# THE TASK:
Return, from the listing below, each line where the word "GetDefaultOwnerThread" appears.

# INFORMATION GIVEN:
Lemma pad_two_digits (n : Z) :
  0 ≤ n < 100 →
  UserPage.padStart 2 "0"%char (decimal n) =
  String (UserPage.digit (n / 10)) (String (UserPage.digit (n mod 10)) "").
Proof.
  intros Hn.
  assert (Hall : forallb
    (λ k, bool_decide
       (UserPage.padStart 2 "0"%char (decimal (Z.of_nat k)) =
        String (UserPage.digit (Z.of_nat k / 10))
          (String (UserPage.digit (Z.of_nat k mod 10)) ""))) (seq 0 100) = true)
    by (vm_compute; reflexivity).
  rewrite forallb_forall in Hall.
  assert (Hin : In (Z.to_nat n) (seq 0 100)) by (apply in_seq; lia).
  apply Hall in Hin. rewrite Z2Nat.id in Hin by lia.
  by apply bool_decide_eq_true in Hin.
Qed.

(** X22.  Any cooldown below a hundred minutes is shown as two digits of
    minutes, a colon and two digits of seconds, fractions of a second
    dropped: for [0 <= ms < 6000000] the text is the tens and units of
    [ms / 60000], then ":", then the tens and units of
    [(ms mod 60000) / 1000]. *)
Theorem format_cooldown_digits (ms : Z) :
  0 ≤ ms < 6000000 →
  let minutes := ms / 60000 in
  let seconds := ms mod 60000 / 1000 in
  UserPage.formatCooldownTime ms =
    String (UserPage.digit (minutes / 10))
      (String (UserPage.digit (minutes mod 10))
         (String ":"
            (String (UserPage.digit (seconds / 10))
               (String (UserPage.digit (seconds mod 10)) "")))) ∧
  0 ≤ seconds < 60.
Proof.
  intros Hms minutes seconds.
  assert (Hm : 0 ≤ minutes < 100).
  { subst minutes. split; [apply Z.div_pos; lia|apply Z.div_lt_upper_bound; lia]. }
  assert (Hs : 0 ≤ seconds < 60).
  { subst seconds. pose proof (Z.mod_pos_bound ms 60000 ltac:(lia)).
    split; [apply Z.div_pos; lia|apply Z.div_lt_upper_bound; lia]. }
  split; [|done].
  unfold UserPage.formatCooldownTime. rewrite Z.rem_mod_nonneg by lia.
  fold minutes seconds. rewrite !pad_two_digits by lia. reflexivity.
Qed.

Lemma format_cooldown_digits_witness :
  UserPage.formatCooldownTime 299999 =
    String (UserPage.digit (299999 / 60000 / 10))
      (String (UserPage.digit ((299999 / 60000) mod 10))
         (String ":"
            (String (UserPage.digit (299999 mod 60000 / 1000 / 10))
               (String (UserPage.digit ((299999 mod 60000 / 1000) mod 10)) "")))) ∧
  0 ≤ 299999 mod 60000 / 1000 < 60.
Proof. apply (format_cooldown_digits 299999). lia. Defined.

Example format_cooldown_period :
  UserPage.formatCooldownTime UserPage.COOLDOWN_PERIOD = "05:00" ∧
  UserPage.formatCooldownTime 299999 = "04:59" ∧
  UserPage.formatCooldownTime 0 = "00:00".
Proof. repeat split; reflexivity. Qed.
End format.

(** ** What the journey calls leave alone *)

Lemma assign_takes_available (w : bool) (body : option AssignJourneyRequest.t)
    (file : File) :
  (AdminJourneysAssign.POST w body file).2 = file ∨
  ∃ req i journey k car driver,
    FleetData.cars (readData file) !! k = Some car ∧
    Car.status car = available ∧
    (AdminJourneysAssign.POST w body file).2 =
      Some (assigned req i journey k car driver (readData file)).
Proof.
  unfold AdminJourneysAssign.POST.
  destruct body as [req|]; [|by left].
  destruct (falsy _ || falsy _ || falsy _); [by left|].
  destruct (list_find _ (FleetData.journeys _)) as [[i j]|] eqn:Hj; [|by left].
  case_bool_decide as Hs; [by left|].
  destruct (find _ (FleetData.cars _)) as [c|] eqn:Hc; [|by left].
  case_bool_decide as Ha; [by left|].
  destruct (find _ (FleetData.drivers _)) as [d|] eqn:Hd; [|by left].
  destruct (Driver.onLeave d); [by left|].
  destruct w; [right|by left].
  apply find_Some_index in Hc as [k Hc].
  rewrite (findIndex_of_list_find _ _ _ _ Hc). simpl.
  exists req, i, j, k, c, d. split_and!.
  - by apply list_find_Some in Hc as (? & _).
  - by destruct (Car.status c).
  - done.
Qed.

Lemma count_alter_le {A} (P : A → Prop) `{!∀ x, Decision (P x)} (f : A → A)
    (i : nat) (l : list A) :
  (∀ x, P (f x) → P x) → count P (alter f i l) ≤ count P l.
Proof.
  intros Hf. revert i. induction l as [|x l IH]; intros i; [done|].
  destruct i as [|i]; simpl; rewrite !count_cons.
  - unfold indicator. destruct (decide (P (f x))) as [Hx|Hx], (decide (P x)) as [Hy|Hy];
      try lia. by destruct Hy; apply Hf.
  - change (list_alter f i l) with (alter f i l). specialize (IH i). lia.
Qed.
(** * Object lifetime, weak references and thread affinity (ballistica)

    A shallow embedding of [src/ballistica/core/object.cc] and of the
    destructor of [src/ballistica/graphics/mesh/mesh_data.h].

    Pointers are addresses into finite maps ([None] is [nullptr]), the
    process-wide registry [g_app] and the output channels are fields of one
    [World] record, and the C++ functions are computations in a small
    state-and-abort monad [M]. *)

From stdpp Require Import gmap strings list fin_maps sorting pretty.
From Stdlib Require Import ZArith Lia.

Open Scope Z_scope.

(** ** Data model *)

Abbreviation addr := N (only parsing).

(** [ThreadTag], as used by [object.cc]. *)
Inductive ThreadTag :=
  | kInvalid | kMain | kLogic | kAudio | kNetworkWrite | kAssets | kBGDynamics.

(** [Object::ThreadOwnership], as used by [object.cc]. *)
Inductive ThreadOwnership := kClassDefault | kNextReferencing.

Inductive LogLevel := kDebug | kInfo | kWarning | kError | kCritical.

Global Instance ThreadTag_eq_dec : EqDecision ThreadTag.
Proof. solve_decision. Defined.
Global Instance ThreadOwnership_eq_dec : EqDecision ThreadOwnership.
Proof. solve_decision. Defined.
Global Instance LogLevel_eq_dec : EqDecision LogLevel.
Proof. solve_decision. Defined.

(** The calling thread, as the external predicates [InMainThread()],
    [InLogicThread()], ... and [GetCurrentThreadName()] answer for it. *)
Record Thread := {
  InMainThread : bool;
  InLogicThread : bool;
  InAudioThread : bool;
  InNetworkWriteThread : bool;
  InAssetsThread : bool;
  InBGDynamicsThread : bool;
  GetCurrentThreadName : string
}.

(** The fields of an [Object] that [object.cc] reads or writes, and what
    its virtual member functions answer for the dynamic type of the
    instance. [type_name] is what the virtual [GetObjectTypeName()]
    returns. [default_owner_override] is the role the type's own
    [GetDefaultOwnerThread()] returns, [None] for a type that keeps the
    implementation of [Object] (lines 129-131).

    Modelled from the spec: [object.h], which declares
    [GetDefaultOwnerThread()], is not part of these sources; the role of
    the class-default policy is "a fixed role defined by the type", so the
    call on line 183 is dispatched on the type of the instance. *)
Record Object := {
  object_prev_ : option addr;
  object_next_ : option addr;
  object_birth_time_ : Z;
  object_strong_ref_count_ : Z;
  object_weak_refs_ : option addr;
  thread_ownership_ : ThreadOwnership;
  owner_thread_ : ThreadTag;
  thread_checks_enabled_ : bool;
  type_name : string;
  default_owner_override : option ThreadTag
}.
Lemma count_calls_main_loop_run_obs (n : nat) (c : Z) :
  count_calls f_main_loop (run_obs n c) = S n.
Proof.
  revert c; induction n as [|n IH]; intros c; [reflexivity|].
  cbn [run_obs]. rewrite count_calls_app.
  change (mkObs EvWrite (c + 1) :: run_obs n (c + 1))
    with ([mkObs EvWrite (c + 1)] ++ run_obs n (c + 1)).
  rewrite count_calls_app, IH. reflexivity.
Qed.

Lemma count_calls_process_client_run_obs (n : nat) (c : Z) :
  count_calls f_process_client (run_obs n c) = S n.
Proof.
  revert c; induction n as [|n IH]; intros c; [reflexivity|].
  cbn [run_obs]. rewrite count_calls_app.
  change (mkObs EvWrite (c + 1) :: run_obs n (c + 1))
    with ([mkObs EvWrite (c + 1)] ++ run_obs n (c + 1)).
  rewrite count_calls_app, IH. reflexivity.
Qed.

(** ** Facts about the specification's machine *)

Lemma spec_controller_run_running (threshold : Z) (k : nat) (c : Z) :
  (k <= recursions_left threshold c)%nat ->
  spec_controller_run threshold k (running, c) = (running, c + Z.of_nat k).
Proof.
  unfold recursions_left.
  revert c; induction k as [|k IH]; intros c Hk.
  - cbn. now rewrite Z.add_0_r.
  - cbn [spec_controller_run spec_controller_step].
    destruct (Z.ltb_spec c threshold) as [Hlt|Hge]; [|lia].
    rewrite IH by lia. f_equal; lia.
Qed.

Lemma spec_controller_run_add (threshold : Z) (j k : nat) (cfg : Phase * Z) :
  spec_controller_run threshold (j + k) cfg =
  spec_controller_run threshold k (spec_controller_run threshold j cfg).
Proof.
  revert cfg; induction j as [|j IH]; intros cfg; [reflexivity|].
  cbn [Nat.add spec_controller_run]. apply IH.
Qed.

Lemma recursive_call_wf (limit : Z) : well_founded (recursive_call limit).
Proof.
  apply (well_founded_lt_compat Z (fun c => recursions_left limit c)).
  intros c' c [Hlt ->]. unfold recursions_left. lia.
Qed.

(** ** The core, for collaborators that leave the counter alone *)

Section Core.

Context {World : Type}.
Variables log_transaction calculate_interest update_balance
  : Store World -> Store World.

Hypothesis log_transaction_frame : preserves_counter log_transaction.
Hypothesis calculate_interest_frame : preserves_counter calculate_interest.
Hypothesis update_balance_frame : preserves_counter update_balance.

Local Abbreviation process_client :=
  (Bank.process_client log_transaction calculate_interest update_balance).
Local Abbreviation main_loop_upto :=
  (Bank.main_loop_upto log_transaction calculate_interest update_balance).
Local Abbreviation main_loop :=
  (Bank.main_loop log_transaction calculate_interest update_balance).
Local Abbreviation main :=
  (Bank.main log_transaction calculate_interest update_balance).
Local Abbreviation cycle_store :=
  (Expected.cycle_store log_transaction calculate_interest update_balance).
Local Abbreviation run_store :=
  (Expected.run_store log_transaction calculate_interest update_balance).

Lemma cycle_store_counter (st : Store World) :
  global_counter (cycle_store st) = global_counter st.
Proof.
  unfold Expected.cycle_store.
  now rewrite update_balance_frame, calculate_interest_frame,
    log_transaction_frame.
Qed.

(** One pass of [process_client], in full. *)
Lemma process_client_run (s : State World) :
  process_client s =
  Some (tt, mkState (cycle_store (store s))
                    (trace s ++ cycle_obs (global_counter (store s)))).
Proof.
  unfold Bank.process_client, call_extern, observe, bind,
    Expected.cycle_store, cycle_obs.
  cbn.
  rewrite calculate_interest_frame, log_transaction_frame.
  repeat rewrite <- app_assoc. reflexivity.
Qed.

(** One activation of [main_loop], up to its recursive call. *)
Lemma main_loop_upto_step (limit : Z) (fuel : nat) (s : State World) :
  main_loop_upto limit (S fuel) s =
  let c := global_counter (store s) in
  if c <? limit then
    main_loop_upto limit fuel
      (mkState (Expected.bump (cycle_store (store s)))
               (trace s ++ activation_obs c ++ [mkObs EvWrite (CInt.incr c)]))
  else
    Some (tt, mkState (cycle_store (store s)) (trace s ++ activation_obs c)).
Proof.
  cbn [Bank.main_loop_upto].
  unfold bind at 1. unfold observe at 1. cbn [store trace].
  unfold bind at 1. rewrite process_client_run. cbn [store trace].
  unfold bind at 1, read_counter, bind at 1, observe at 1.
  cbn [store trace]. rewrite cycle_store_counter.
  unfold CInt.lt. cbv zeta.
  destruct (global_counter (store s) <? limit).
  - unfold bind at 1, incr_counter, bind at 1, observe.
    cbn [store trace global_counter extern]. unfold Expected.bump.
    rewrite cycle_store_counter.
    unfold activation_obs. repeat rewrite <- app_assoc. reflexivity.
  - unfold ret, activation_obs. repeat rewrite <- app_assoc. reflexivity.
Qed.

(** The whole recursion: enough fuel gives the result, in closed form. *)
Lemma main_loop_upto_run (limit : Z) (Hlimit : CInt.in_range limit) :
  forall (n fuel : nat) (s : State World),
    CInt.in_range (global_counter (store s)) ->
    recursions_left limit (global_counter (store s)) = n ->
    (n < fuel)%nat ->
    main_loop_upto limit fuel s =
    Some (tt, mkState (run_store n (store s))
                      (trace s ++ run_obs n (global_counter (store s)))).
Proof.
  induction n as [|n IH]; intros fuel s Hc Hn Hfuel;
    (destruct fuel as [|fuel]; [lia|]);
    rewrite main_loop_upto_step; cbv zeta;
    unfold recursions_left in Hn;
    destruct (Z.ltb_spec (global_counter (store s)) limit) as [Hlt|Hge];
    try lia.
  - reflexivity.
  - rewrite (CIntFacts.incr_below _ limit) by assumption.
    rewrite IH; cbn [store trace global_counter Expected.bump].
    + rewrite cycle_store_counter.
      rewrite (CIntFacts.incr_below _ limit) by assumption.
      cbn [Expected.run_store run_obs]. unfold Expected.bump.
      rewrite cycle_store_counter.
      rewrite (CIntFacts.incr_below _ limit) by assumption.
      repeat rewrite <- app_assoc. reflexivity.
    + rewrite cycle_store_counter. apply CIntFacts.wrap_in_range.
    + rewrite cycle_store_counter.
      rewrite (CIntFacts.incr_below _ limit) by assumption.
      unfold recursions_left. lia.
    + lia.
Qed.

(** With less fuel than activations the recursion is cut off. *)
Lemma main_loop_upto_cut (limit : Z) (Hlimit : CInt.in_range limit) :
  forall (fuel : nat) (s : State World),
    CInt.in_range (global_counter (store s)) ->
    (fuel <= recursions_left limit (global_counter (store s)))%nat ->
    main_loop_upto limit fuel s = None.
Proof.
  induction fuel as [|fuel IH]; intros s Hc Hfuel; [reflexivity|].
  rewrite main_loop_upto_step; cbv zeta.
  unfold recursions_left in Hfuel.
  destruct (Z.ltb_spec (global_counter (store s)) limit) as [Hlt|Hge];
    [|lia].
  apply IH; cbn [store global_counter Expected.bump];
    rewrite cycle_store_counter;
    rewrite (CIntFacts.incr_below _ limit) by assumption.
  - now apply (CIntFacts.in_range_succ _ limit).
  - unfold recursions_left. lia.
Qed.

(** The counter when the recursion is over. *)
Lemma run_store_counter (limit : Z) (Hlimit : CInt.in_range limit) :
  forall (n : nat) (st : Store World),
    CInt.in_range (global_counter st) ->
    recursions_left limit (global_counter st) = n ->
    global_counter (run_store n st) = Z.max (global_counter st) limit.
Proof.
  induction n as [|n IH]; intros st Hc Hn; unfold recursions_left in Hn;
    cbn [Expected.run_store].
  - rewrite cycle_store_counter. lia.
  - assert (Hlt : global_counter st < limit) by lia.
    rewrite IH; unfold Expected.bump; cbn [global_counter];
      rewrite cycle_store_counter;
      rewrite (CIntFacts.incr_below _ limit) by assumption.
    + lia.
    + now apply (CIntFacts.in_range_succ _ limit).
    + unfold recursions_left. lia.
Qed.

(** A run of [main_loop] entered with the counter at 0. *)
Lemma main_loop_from_zero (s : State World) (fuel : nat) :
  global_counter (store s) = 0 ->
  (11 <= fuel)%nat ->
  main_loop fuel s =
  Some (tt, mkState (run_store 10 (store s)) (trace s ++ run_obs 10 0)).
Proof.
  intros H0 Hfuel. unfold Bank.main_loop.
  rewrite (main_loop_upto_run 10 CIntFacts.ten_in_range 10 fuel s);
    rewrite ?H0; try reflexivity; try lia.
  apply CIntFacts.zero_in_range.
Qed.

Lemma run_store_from_zero (st : Store World) :
  global_counter st = 0 -> global_counter (run_store 10 st) = 10.
Proof.
  intros H0.
  rewrite (run_store_counter 10 CIntFacts.ten_in_range 10 st);
    rewrite ?H0; try reflexivity.
  apply CIntFacts.zero_in_range.
Qed.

# REPLY TO THE TASK:
    [GetDefaultOwnerThread()] returns, [None] for a type that keeps the
    [GetDefaultOwnerThread()], is not part of these sources; the role of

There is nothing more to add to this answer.